Monday, February 08, 2010

Cooking Day

Noah stirring our dinner: Macaroni-Basil Soup

Lily and Joe assembled Piggy Bricks. The name made them even more fun to eat.



Keely and I made whole wheat bread.

Row and Grandma made raspberry sauce to go on our ice cream.


Now that my Mom and Dad are here (permanently, on a trial basis....long story), Mom has been hanging out here and helping and we are all loving it. When we were thinking through the best ways that she could be involved in our homeschool--something she strongly wanted to do--we thought it would be refreshing to have 'Fun Fridays': leaving off the regular bookwork and schedule of the rest of the week, and focusing on art appreciation, cooking, crafts, music, field trips...you get the idea.

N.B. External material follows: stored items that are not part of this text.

(* ===== verification/AlertLease.v ===== *)
(** The alert queue's claims, whoever writes the queue.

    A delivery worker's statements are [worker_write], all other code's are
    [other_write].  [lease] is the invariant of the claims and their markers:
    an alert within a claim's marker is that claim's row, or settled for good,
    and is within no other claim's.  [ledger_ok] is that of the deliveries: one
    not logged yet is within its claim's marker, every other is in the log,
    and no recipient was reached twice.  [relies] is what a worker may assume
    the others leave alone. *)
From S2P Require Import Prelude Dates Json Db AlertEligibility DeliveryLedger AlertQueue.
Open Scope Z_scope.

(** * Who writes what *)

Definition recipient_delivery (d : delivery) : bool := is_email_or_whatsapp (dv_channel d).
(** The log row that shows a recipient's delivery. *)
Definition shows (d : delivery) (row : log_row) : Prop :=
  dl_channel row = dv_channel d ∧ dl_status row = "success"%string ∧ get "recipient" (dl_metadata row) = Str (dv_target d).

(** The statements of the worker that claimed as [c]; [fresh w d]: what is known
    of a recipient's delivery when it is sent. *)
Inductive worker_write (c : string) (fresh : world → delivery → Prop) : world → world → Prop :=
| reads_clock w : worker_write c fresh w w
| renews w a : worker_write c fresh w (renew_claim a c w).1
| releases w a f : (∀ r, q_id (f r) = q_id r) → worker_write c fresh w (release a c f w).1
| reads_log w a : worker_write c fresh w (read_log c a w).1
| logs w entry logged :
    (∀ d, logged = Some d → recipient_delivery d = true → le_alert entry = dv_alert d ∧ shows d (le_row entry)) →
    worker_write c fresh w (insert_log c entry logged w)
| sends w d ok : (ok = true → recipient_delivery d = true → fresh w d) → worker_write c fresh w (transmit c d ok w).

(** A whole run's: it claims first. *)
Inductive job_write (c : string) (fresh : world → delivery → Prop) : world → world → Prop :=
| claims_alerts w asset locked : job_write c fresh w (claim_alerts asset locked c w).1
| writes_claimed w w' : worker_write c fresh w w' → job_write c fresh w w'.

(** Everything else that writes the queue, and the passing of time.  With
    [idle], a bulk requeue finds no alert claimed. *)
Inductive other_write (idle : Prop) : world → world → Prop :=
| time_passes w t : 0 <= t → other_write idle w (tick t w)
| discovers w user token key threshold due channels :
    other_write idle w (queue_alert user token key threshold due channels w).1
| reconciles_channels w a seen channels : other_write idle w (update_channels a seen channels w).1
| retries w access a channels :
    toLowerCase (q_status a) ≠ "sent"%string → other_write idle w (retry_update access a channels w).1
| requeues w a user channels : other_write idle w (requeue_update a user channels w).1
| bulk_requeues w scope b :
    (idle → ∀ r, r ∈ rows w → scope r = true → requeueable b r = true → q_claim r = None) →
    other_write idle w (requeueAlertsCore scope b w).1
| archives w token expiration : other_write idle w (archiveCertificateExpiryAlerts token expiration w)
| cleans_up w scope keep : other_write idle w (suppressPendingRetiredCertificateAlerts scope keep w)
| deletes w p : other_write idle w (delete p w)
| settles_incident w a status channels email whatsapp webhooks settled :
    other_write idle w (reconcilePagerDutyParentAlert a status channels email whatsapp webhooks settled w).1.

(** * The world's parts *)

Lemma Forall_lfilter {A} (P : A → Prop) p l : Forall P l → Forall P (List.filter p l).
Proof. rewrite !Forall_forall. intros H x [Hx _]%elem_of_lfilter. auto. Qed.

Lemma rows_update p f w : rows (update p f w).1 = map (λ r, if p r then f r else r) (rows w).
Proof. done. Qed.
Lemma checks_update p f w : checks (update p f w).1 = checks w.
Proof. done. Qed.
Lemma settle_rows c w : rows (settle_unlogged c w) = rows w.
Proof. unfold settle_unlogged. by destruct (assoc_has _ _). Qed.
Lemma settle_now c w : now (settle_unlogged c w) = now w.
Proof. unfold settle_unlogged. by destruct (assoc_has _ _). Qed.
Lemma settle_checks c w : checks (settle_unlogged c w) = checks w.
Proof. unfold settle_unlogged. by destruct (assoc_has _ _). Qed.
Lemma settle_next_id c w : next_id (settle_unlogged c w) = next_id w.
Proof. unfold settle_unlogged. by destruct (assoc_has _ _). Qed.
Lemma settle_log c w : log (settle_unlogged c w) = log w.
Proof. unfold settle_unlogged. by destruct (assoc_has _ _). Qed.
Lemma settle_accepted c w : accepted (settle_unlogged c w) = accepted w.
Proof. unfold settle_unlogged. by destruct (assoc_has _ _). Qed.
#[export] Hint Rewrite settle_rows settle_now settle_checks settle_next_id settle_log settle_accepted : settle.

Lemma marker_spec c a w :
  in_marker c a w = true ↔ ∃ t, assoc_get c (checks w) = Some (a, t) ∧ now w < t + CLAIM_MARKER_MS.
Proof.
  unfold in_marker. destruct (assoc_get c (checks w)) as [[i t]|]; [|naive_solver].
  rewrite andb_true_iff, Z.eqb_eq, Z.ltb_lt. naive_solver.
Qed.

(** * The lease *)

(** What the row of an alert in a claim's marker looks like. *)
Definition held_row (c : string) (t : Z) (r : queue_row) : Prop :=
  q_claim r = Some c ∧ q_next_attempt_at r = Some (t + CLAIM_MARKER_MS) ∧ status_in open_statuses r = true.
Definition final_row (r : queue_row) : Prop := q_claim r = None ∧ q_status r = "sent"%string.
Record lease (w : world) : Prop := {
  lease_unique : NoDup (map q_id (rows w));
  lease_ids : Forall (λ r, q_id r < next_id w) (rows w);
  lease_known : ∀ c a t, assoc_get c (checks w) = Some (a, t) → a < next_id w;
  lease_rows : ∀ c a t, assoc_get c (checks w) = Some (a, t) → now w < t + CLAIM_MARKER_MS →
    Forall (λ r, q_id r = a → held_row c t r ∨ final_row r) (rows w);
  lease_one : ∀ c c' a, in_marker c a w = true → in_marker c' a w = true → c = c' }.

Lemma same_id w r s : lease w → r ∈ rows w → s ∈ rows w → q_id r = q_id s → r = s.
Proof.
  intros [Hn _ _ _ _] Hr Hs. revert Hn Hr Hs. induction (rows w) as [|x l IH]; cbn; [by intros _ ?%elem_of_nil|].
  intros [Hx Hl]%NoDup_cons [->|Hr]%elem_of_cons [->|Hs]%elem_of_cons; [done| | |by auto]; intros E; exfalso; apply Hx;
    apply list_elem_of_fmap; [exists s|exists r]; done.
Qed.
Lemma marker_row w c a r : lease w → in_marker c a w = true → r ∈ rows w → q_id r = a →
  (∃ t, held_row c t r ∧ now w < t + CLAIM_MARKER_MS) ∨ final_row r.
Proof.
  intros Hw (t & Hc & Ht)%marker_spec Hr Ha. pose proof (lease_rows w Hw c a t Hc Ht) as H.
  rewrite Forall_forall in H. destruct (H r Hr Ha); [left; by exists t|by right].
Qed.

(** An update that leaves what the markers hold alone. *)
Definition respects (w : world) (p : queue_row → bool) (f : queue_row → queue_row) : Prop :=
  ∀ r, r ∈ rows w → p r = true → q_id (f r) = q_id r ∧
    ((∀ c t, assoc_get c (checks w) = Some (q_id r, t) → now w < t + CLAIM_MARKER_MS →
        (held_row c t r → final_row (f r) ∨ held_row c t (f r)) ∧ (final_row r → final_row (f r)))).
(** The rows are updated, and [c]'s check is forgotten or left. *)
Lemma lease_change w w' p f : lease w → respects w p f →
  rows w' = map (λ r, if p r then f r else r) (rows w) → next_id w' = next_id w → now w <= now w' →
  (∀ c x, assoc_get c (checks w') = Some x → assoc_get c (checks w) = Some x) → lease w'.
Proof.
  intros Hw Hr Hrows Hnext Hnow Hchecks. destruct Hw as [H0 H1 H2 H3 H4]. split.
  - rewrite Hrows, map_map. erewrite map_ext_in; [exact H0|]. intros r Hin%list_elem_of_In. cbn.
    destruct (p r) eqn:Hp; [|done]. by apply Hr.
  - rewrite Hrows, Hnext. apply Forall_map, Forall_forall. intros r Hin. rewrite Forall_forall in H1.
    cbn. destruct (p r) eqn:Hp; [|by apply H1]. rewrite (proj1 (Hr r Hin Hp)). by apply H1.
  - intros c a t Hc. rewrite Hnext. eauto.
  - intros c a t Hc%Hchecks Ht. rewrite Hrows. apply Forall_map, Forall_forall. intros r Hin. cbn.
    assert (now w < t + CLAIM_MARKER_MS) as Ht' by lia.
    specialize (H3 c a t Hc Ht'). rewrite Forall_forall in H3. specialize (H3 r Hin).
    destruct (p r) eqn:Hp; [|done]. destruct (Hr r Hin Hp) as [Hi Hk]. rewrite Hi. intros <-.
    destruct (Hk c t Hc Ht'). naive_solver.
  - intros c c' a (t & Hc & Ht)%marker_spec (t' & Hc' & Ht')%marker_spec.
    apply (H4 c c' a); apply marker_spec; [exists t|exists t']; (split; [by apply Hchecks|lia]).
Qed.
Lemma lease_update w p f : lease w → respects w p f → lease (update p f w).1.
Proof. intros Hw Hr. by apply (lease_change w _ p f). Qed.
Lemma lease_same w w' : lease w → rows w' = rows w → next_id w' = next_id w → now w <= now w' →
  checks w' = checks w → lease w'.
Proof.
  intros Hw Hrows Hn Ht Hc. apply (lease_change w w' (λ _, false) id); [done|intros r _; discriminate| |done|done|by rewrite Hc].
  by rewrite Hrows, map_id.
Qed.
Lemma lease_delete w p : lease w → lease (delete p w).
Proof.
  intros [H0 H1 H2 H3 H4]. split; [|by apply Forall_lfilter|done| |done].
  - cbn. clear H1 H2 H3 H4. revert H0. induction (rows w) as [|r l IH]; [done|]. cbn. intros [Hr Hl]%NoDup_cons.
    destruct (p r); cbn; [by auto|]. apply NoDup_cons. split; [|by auto]. contradict Hr.
    apply list_elem_of_fmap in Hr as (s & -> & [Hs _]%elem_of_lfilter). by apply list_elem_of_fmap_2.
  - intros c a t Hc Ht. by apply Forall_lfilter, (H3 c a t).
Qed.
(** Rows that no claim is taken on and that are not final are in no marker. *)
Lemma untouched w p f :
  (∀ r, r ∈ rows w → p r = true → q_id (f r) = q_id r) →
  (∀ r, r ∈ rows w → p r = true → ¬ final_row r ∧ (q_claim r = None ∨ elapsed w r = true ∨ status_in open_statuses r = false)) →
  respects w p f.
Proof.
  intros Hid Hp r Hin Hpr. split; [by apply Hid|]. intros c t Hc Ht. destruct (Hp r Hin Hpr) as [Hf Hcase].
  split; [|done]. intros (Hcl & Hn & Ho). exfalso. unfold elapsed in Hcase. rewrite Hcl, Hn, Ho in Hcase.
  destruct Hcase as [|[Hle|]]; [done| |done]. apply Z.leb_le in Hle. lia.
Qed.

Last Friday we planned a day of cooking. I chose several kid-friendly recipes (though I think next time I'll let the kids do the choosing) and gathered the ingredients, and we had one or two children assist with each one. It was lots of fun! And, isn't it funny how children will eat things that they'd normally turn their noses up at if
they made it themselves?

I know most people probably don't have a Mom as willing and available (and now close!) as mine, but wouldn't this be a fun thing to do occasionally with another homeschool mom or older woman friend? Wish I'd started it years ago.

Friday, February 05, 2010

What Matters


Last night my tired hubby and I sat on the couch and tuned in to a PBS documentary about the Donner Party. We had actually seen it before, so I'm not sure why we decided to watch it again. Not exactly cheerful viewing. The story is so sad and so horrifying that I felt a little guilty watching it, honestly. Like we were taking in an episode of Jerry Springer or something. Something that shouldn't be spoken of in public.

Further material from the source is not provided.